▸ **Your task**: Repeat each of these records exactly.

▸ **Supplied data**:
Definition set_state (x : State) s := mkSession (m_stop_policy s) (m_has_error_handler s) (m_has_user s) x (m_lock s) (m_connection_state s) (m_death_count s) (m_completion_wait_packages s) (m_server_override s) (m_session s) (m_session_has_been_bound s) (m_deferred_commit_notification s) (m_deferred_close s) (m_server_url s) (m_external_reference s) (m_trace s).
Definition set_lock (x : bool) s := mkSession (m_stop_policy s) (m_has_error_handler s) (m_has_user s) (m_state s) x (m_connection_state s) (m_death_count s) (m_completion_wait_packages s) (m_server_override s) (m_session s) (m_session_has_been_bound s) (m_deferred_commit_notification s) (m_deferred_close s) (m_server_url s) (m_external_reference s) (m_trace s).
Definition set_connection (x : ConnectionState) s := mkSession (m_stop_policy s) (m_has_error_handler s) (m_has_user s) (m_state s) (m_lock s) x (m_death_count s) (m_completion_wait_packages s) (m_server_override s) (m_session s) (m_session_has_been_bound s) (m_deferred_commit_notification s) (m_deferred_close s) (m_server_url s) (m_external_reference s) (m_trace s).
Definition set_death_count (x : nat) s := mkSession (m_stop_policy s) (m_has_error_handler s) (m_has_user s) (m_state s) (m_lock s) (m_connection_state s) x (m_completion_wait_packages s) (m_server_override s) (m_session s) (m_session_has_been_bound s) (m_deferred_commit_notification s) (m_deferred_close s) (m_server_url s) (m_external_reference s) (m_trace s).
Definition set_packages (x : list CompletionWaitPackage) s := mkSession (m_stop_policy s) (m_has_error_handler s) (m_has_user s) (m_state s) (m_lock s) (m_connection_state s) (m_death_count s) x (m_server_override s) (m_session s) (m_session_has_been_bound s) (m_deferred_commit_notification s) (m_deferred_close s) (m_server_url s) (m_external_reference s) (m_trace s).
Definition set_override (x : option (string * Z)) s := mkSession (m_stop_policy s) (m_has_error_handler s) (m_has_user s) (m_state s) (m_lock s) (m_connection_state s) (m_death_count s) (m_completion_wait_packages s) x (m_session s) (m_session_has_been_bound s) (m_deferred_commit_notification s) (m_deferred_close s) (m_server_url s) (m_external_reference s) (m_trace s).
Definition set_session (x bound : bool) s := mkSession (m_stop_policy s) (m_has_error_handler s) (m_has_user s) (m_state s) (m_lock s) (m_connection_state s) (m_death_count s) (m_completion_wait_packages s) (m_server_override s) x bound (m_deferred_commit_notification s) (m_deferred_close s) (m_server_url s) (m_external_reference s) (m_trace s).
Definition set_deferred_commit (x : option Z) s := mkSession (m_stop_policy s) (m_has_error_handler s) (m_has_user s) (m_state s) (m_lock s) (m_connection_state s) (m_death_count s) (m_completion_wait_packages s) (m_server_override s) (m_session s) (m_session_has_been_bound s) x (m_deferred_close s) (m_server_url s) (m_external_reference s) (m_trace s).
Definition set_deferred_close (x : bool) s := mkSession (m_stop_policy s) (m_has_error_handler s) (m_has_user s) (m_state s) (m_lock s) (m_connection_state s) (m_death_count s) (m_completion_wait_packages s) (m_server_override s) (m_session s) (m_session_has_been_bound s) (m_deferred_commit_notification s) x (m_server_url s) (m_external_reference s) (m_trace s).
Definition set_server_url (x : option string) s := mkSession (m_stop_policy s) (m_has_error_handler s) (m_has_user s) (m_state s) (m_lock s) (m_connection_state s) (m_death_count s) (m_completion_wait_packages s) (m_server_override s) (m_session s) (m_session_has_been_bound s) (m_deferred_commit_notification s) (m_deferred_close s) x (m_external_reference s) (m_trace s).
Definition set_external (x : nat) s := mkSession (m_stop_policy s) (m_has_error_handler s) (m_has_user s) (m_state s) (m_lock s) (m_connection_state s) (m_death_count s) (m_completion_wait_packages s) (m_server_override s) (m_session s) (m_session_has_been_bound s) (m_deferred_commit_notification s) (m_deferred_close s) (m_server_url s) x (m_trace s).
Definition set_trace (x : list event) s := mkSession (m_stop_policy s) (m_has_error_handler s) (m_has_user s) (m_state s) (m_lock s) (m_connection_state s) (m_death_count s) (m_completion_wait_packages s) (m_server_override s) (m_session s) (m_session_has_been_bound s) (m_deferred_commit_notification s) (m_deferred_close s) (m_server_url s) (m_external_reference s) x.

Definition emit (e : event) : M unit := put (fun s => set_trace (m_trace s ++ [e]) s).

(** A call on [*m_session]. *)
Definition on_session (e : event) : M unit := s ← get; _ ← realm_assert (m_session s); emit e.

Fixpoint emit_all (es : list event) : M unit :=
  match es with [] => mret tt | e :: es => _ ← emit e; emit_all es end.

▸ **Your response**:
Definition set_state (x : State) s := mkSession (m_stop_policy s) (m_has_error_handler s) (m_has_user s) x (m_lock s) (m_connection_state s) (m_death_count s) (m_completion_wait_packages s) (m_server_override s) (m_session s) (m_session_has_been_bound s) (m_deferred_commit_notification s) (m_deferred_close s) (m_server_url s) (m_external_reference s) (m_trace s).
Definition set_lock (x : bool) s := mkSession (m_stop_policy s) (m_has_error_handler s) (m_has_user s) (m_state s) x (m_connection_state s) (m_death_count s) (m_completion_wait_packages s) (m_server_override s) (m_session s) (m_session_has_been_bound s) (m_deferred_commit_notification s) (m_deferred_close s) (m_server_url s) (m_external_reference s) (m_trace s).
Definition set_connection (x : ConnectionState) s := mkSession (m_stop_policy s) (m_has_error_handler s) (m_has_user s) (m_state s) (m_lock s) x (m_death_count s) (m_completion_wait_packages s) (m_server_override s) (m_session s) (m_session_has_been_bound s) (m_deferred_commit_notification s) (m_deferred_close s) (m_server_url s) (m_external_reference s) (m_trace s).
Definition set_death_count (x : nat) s := mkSession (m_stop_policy s) (m_has_error_handler s) (m_has_user s) (m_state s) (m_lock s) (m_connection_state s) x (m_completion_wait_packages s) (m_server_override s) (m_session s) (m_session_has_been_bound s) (m_deferred_commit_notification s) (m_deferred_close s) (m_server_url s) (m_external_reference s) (m_trace s).
Definition set_packages (x : list CompletionWaitPackage) s := mkSession (m_stop_policy s) (m_has_error_handler s) (m_has_user s) (m_state s) (m_lock s) (m_connection_state s) (m_death_count s) x (m_server_override s) (m_session s) (m_session_has_been_bound s) (m_deferred_commit_notification s) (m_deferred_close s) (m_server_url s) (m_external_reference s) (m_trace s).
Definition set_override (x : option (string * Z)) s := mkSession (m_stop_policy s) (m_has_error_handler s) (m_has_user s) (m_state s) (m_lock s) (m_connection_state s) (m_death_count s) (m_completion_wait_packages s) x (m_session s) (m_session_has_been_bound s) (m_deferred_commit_notification s) (m_deferred_close s) (m_server_url s) (m_external_reference s) (m_trace s).
Definition set_session (x bound : bool) s := mkSession (m_stop_policy s) (m_has_error_handler s) (m_has_user s) (m_state s) (m_lock s) (m_connection_state s) (m_death_count s) (m_completion_wait_packages s) (m_server_override s) x bound (m_deferred_commit_notification s) (m_deferred_close s) (m_server_url s) (m_external_reference s) (m_trace s).
Definition set_deferred_commit (x : option Z) s := mkSession (m_stop_policy s) (m_has_error_handler s) (m_has_user s) (m_state s) (m_lock s) (m_connection_state s) (m_death_count s) (m_completion_wait_packages s) (m_server_override s) (m_session s) (m_session_has_been_bound s) x (m_deferred_close s) (m_server_url s) (m_external_reference s) (m_trace s).
Definition set_deferred_close (x : bool) s := mkSession (m_stop_policy s) (m_has_error_handler s) (m_has_user s) (m_state s) (m_lock s) (m_connection_state s) (m_death_count s) (m_completion_wait_packages s) (m_server_override s) (m_session s) (m_session_has_been_bound s) (m_deferred_commit_notification s) x (m_server_url s) (m_external_reference s) (m_trace s).
Definition set_server_url (x : option string) s := mkSession (m_stop_policy s) (m_has_error_handler s) (m_has_user s) (m_state s) (m_lock s) (m_connection_state s) (m_death_count s) (m_completion_wait_packages s) (m_server_override s) (m_session s) (m_session_has_been_bound s) (m_deferred_commit_notification s) (m_deferred_close s) x (m_external_reference s) (m_trace s).
Definition set_external (x : nat) s := mkSession (m_stop_policy s) (m_has_error_handler s) (m_has_user s) (m_state s) (m_lock s) (m_connection_state s) (m_death_count s) (m_completion_wait_packages s) (m_server_override s) (m_session s) (m_session_has_been_bound s) (m_deferred_commit_notification s) (m_deferred_close s) (m_server_url s) x (m_trace s).
Definition set_trace (x : list event) s := mkSession (m_stop_policy s) (m_has_error_handler s) (m_has_user s) (m_state s) (m_lock s) (m_connection_state s) (m_death_count s) (m_completion_wait_packages s) (m_server_override s) (m_session s) (m_session_has_been_bound s) (m_deferred_commit_notification s) (m_deferred_close s) (m_server_url s) (m_external_reference s) x.

Definition emit (e : event) : M unit := put (fun s => set_trace (m_trace s ++ [e]) s).

(** A call on [*m_session]. *)
Definition on_session (e : event) : M unit := s ← get; _ ← realm_assert (m_session s); emit e.

Fixpoint emit_all (es : list event) : M unit :=
  match es with [] => mret tt | e :: es => _ ← emit e; emit_all es end.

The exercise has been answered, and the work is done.